(** C7 (as stated) fails: for the headers foo,bar and the single row
    foo=a, bar=b the returned sequence is empty, so it holds no record for
    that row. *)
Lemma parseCSV_unknown_headers_yield_nothing :
  parseCSV (fun _ => "2024-01-01T00:00:00.000Z")
           (mkResults [RowObject [("foo", Str "a"); ("bar", Str "b")]] (Some ["foo"; "bar"]))
           auto
  = Resolved []
  /\ ~ YieldsSerializedRows (fun _ => "2024-01-01T00:00:00.000Z")
        (mkResults [RowObject [("foo", Str "a"); ("bar", Str "b")]] (Some ["foo"; "bar"])).
Proof.
  split; [reflexivity|].
  intros (logs & Hres & Hall). vm_compute in Hres. injection Hres as <-.
  simpl in Hall. by apply Forall2_nil_inv_r in Hall.
Qed.

(** C8.  When the parse result has no data row, whatever the header line
    and the requested format, ingestion rejects with the message that the
    CSV file is empty, and resolves to no record sequence; and that
    rejection is given for no other input. *)
Theorem parseCSV_empty_rejects :
  (forall clock fields format,
      parseCSV clock (mkResults [] fields) format
      = Rejected "CSV file is empty or has no valid data"
      /\ (forall logs, parseCSV clock (mkResults [] fields) format <> Resolved logs))
  /\ (forall clock results format,
        parseCSV clock results format
        = Rejected "CSV file is empty or has no valid data" ->
        data results = []).
Proof.
  split.
  - intros clock fields format. split; [reflexivity | discriminate].
  - intros clock [rows fields] format. unfold parseCSV. cbn [data CsvParser.fields].
    destruct rows as [|row rows]; [done|].
    destruct (if bool_decide (format = auto) then _ else _) as [detected|e];
      [discriminate|].
    simpl. intros [= H].
Qed.

(** ** The clustering *)

Lemma keyOf_has_dash (log : LogEntry) : includes (keyOf log) "-" = true.
Proof. apply includes_spec. by exists (component log), (level log). Qed.

(** No fingerprint is a property name inherited from [Object.prototype]:
    the [reduce] never takes the inherited arm of [step]. *)
Lemma keyOf_not_inherited (log : LogEntry) : inherited (keyOf log) = false.
Proof.
  destruct (inherited (keyOf log)) eqn:Hi; [|done].
  apply existsb_exists in Hi as [name [Hin Heq]]. apply strEq_true in Heq.
  pose proof (keyOf_has_dash log) as Hdash. rewrite Heq in Hdash.
  assert (forallb (fun n => negb (includes n "-")) objectPrototypeNames = true)
    as Hall by reflexivity.
  rewrite forallb_forall in Hall. specialize (Hall name Hin).
  by rewrite Hdash in Hall.
Qed.

Lemma ownCluster_Some acc k c : ownCluster acc k = Some c -> (k, c) ∈ acc.
Proof.
  induction acc as [|[k' c'] acc IH]; simpl; [done|].
  destruct (strEq k' k) eqn:Heq.
  - apply strEq_true in Heq as ->. intros [= ->]. apply list_elem_of_here.
  - intros H. apply list_elem_of_further. by apply IH.
Qed.

Lemma ownCluster_None acc k : ownCluster acc k = None <-> k ∉ map fst acc.
Proof.
  induction acc as [|[k' c'] acc IH]; simpl.
  - split; [intros _; apply not_elem_of_nil | done].
  - rewrite not_elem_of_cons. destruct (strEq k' k) eqn:Heq.
    + apply strEq_true in Heq as ->. split; [done | by intros [? _]].
    + apply strEq_false in Heq. rewrite IH. split; [by split | by intros [_ ?]].
Qed.

Lemma elem_of_keys (acc : Clusters) k c : (k, c) ∈ acc -> k ∈ map fst acc.
Proof. intros H. apply list_elem_of_fmap. by exists (k, c). Qed.

Lemma map_fst_bump acc k : map fst (bump acc k) = map fst acc.
Proof.
  induction acc as [|[k' c'] acc IH]; simpl; [done|].
  destruct (strEq k' k); simpl; [done | by rewrite IH].
Qed.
··········
Work order
What you should produce is an exact restatement of all the material.

Response to this exercise
(** C7 (as stated) fails: for the headers foo,bar and the single row
    foo=a, bar=b the returned sequence is empty, so it holds no record for
    that row. *)
Lemma parseCSV_unknown_headers_yield_nothing :
  parseCSV (fun _ => "2024-01-01T00:00:00.000Z")
           (mkResults [RowObject [("foo", Str "a"); ("bar", Str "b")]] (Some ["foo"; "bar"]))
           auto
  = Resolved []
  /\ ~ YieldsSerializedRows (fun _ => "2024-01-01T00:00:00.000Z")
        (mkResults [RowObject [("foo", Str "a"); ("bar", Str "b")]] (Some ["foo"; "bar"])).
Proof.
  split; [reflexivity|].
  intros (logs & Hres & Hall). vm_compute in Hres. injection Hres as <-.
  simpl in Hall. by apply Forall2_nil_inv_r in Hall.
Qed.

(** C8.  When the parse result has no data row, whatever the header line
    and the requested format, ingestion rejects with the message that the
    CSV file is empty, and resolves to no record sequence; and that
    rejection is given for no other input. *)
Theorem parseCSV_empty_rejects :
  (forall clock fields format,
      parseCSV clock (mkResults [] fields) format
      = Rejected "CSV file is empty or has no valid data"
      /\ (forall logs, parseCSV clock (mkResults [] fields) format <> Resolved logs))
  /\ (forall clock results format,
        parseCSV clock results format
        = Rejected "CSV file is empty or has no valid data" ->
        data results = []).
Proof.
  split.
  - intros clock fields format. split; [reflexivity | discriminate].
  - intros clock [rows fields] format. unfold parseCSV. cbn [data CsvParser.fields].
    destruct rows as [|row rows]; [done|].
    destruct (if bool_decide (format = auto) then _ else _) as [detected|e];
      [discriminate|].
    simpl. intros [= H].
Qed.

(** ** The clustering *)

Lemma keyOf_has_dash (log : LogEntry) : includes (keyOf log) "-" = true.
Proof. apply includes_spec. by exists (component log), (level log). Qed.

(** No fingerprint is a property name inherited from [Object.prototype]:
    the [reduce] never takes the inherited arm of [step]. *)
Lemma keyOf_not_inherited (log : LogEntry) : inherited (keyOf log) = false.
Proof.
  destruct (inherited (keyOf log)) eqn:Hi; [|done].
  apply existsb_exists in Hi as [name [Hin Heq]]. apply strEq_true in Heq.
  pose proof (keyOf_has_dash log) as Hdash. rewrite Heq in Hdash.
  assert (forallb (fun n => negb (includes n "-")) objectPrototypeNames = true)
    as Hall by reflexivity.
  rewrite forallb_forall in Hall. specialize (Hall name Hin).
  by rewrite Hdash in Hall.
Qed.

Lemma ownCluster_Some acc k c : ownCluster acc k = Some c -> (k, c) ∈ acc.
Proof.
  induction acc as [|[k' c'] acc IH]; simpl; [done|].
  destruct (strEq k' k) eqn:Heq.
  - apply strEq_true in Heq as ->. intros [= ->]. apply list_elem_of_here.
  - intros H. apply list_elem_of_further. by apply IH.
Qed.

Lemma ownCluster_None acc k : ownCluster acc k = None <-> k ∉ map fst acc.
Proof.
  induction acc as [|[k' c'] acc IH]; simpl.
  - split; [intros _; apply not_elem_of_nil | done].
  - rewrite not_elem_of_cons. destruct (strEq k' k) eqn:Heq.
    + apply strEq_true in Heq as ->. split; [done | by intros [? _]].
    + apply strEq_false in Heq. rewrite IH. split; [by split | by intros [_ ?]].
Qed.

Lemma elem_of_keys (acc : Clusters) k c : (k, c) ∈ acc -> k ∈ map fst acc.
Proof. intros H. apply list_elem_of_fmap. by exists (k, c). Qed.

Lemma map_fst_bump acc k : map fst (bump acc k) = map fst acc.
Proof.
  induction acc as [|[k' c'] acc IH]; simpl; [done|].
  destruct (strEq k' k); simpl; [done | by rewrite IH].
Qed.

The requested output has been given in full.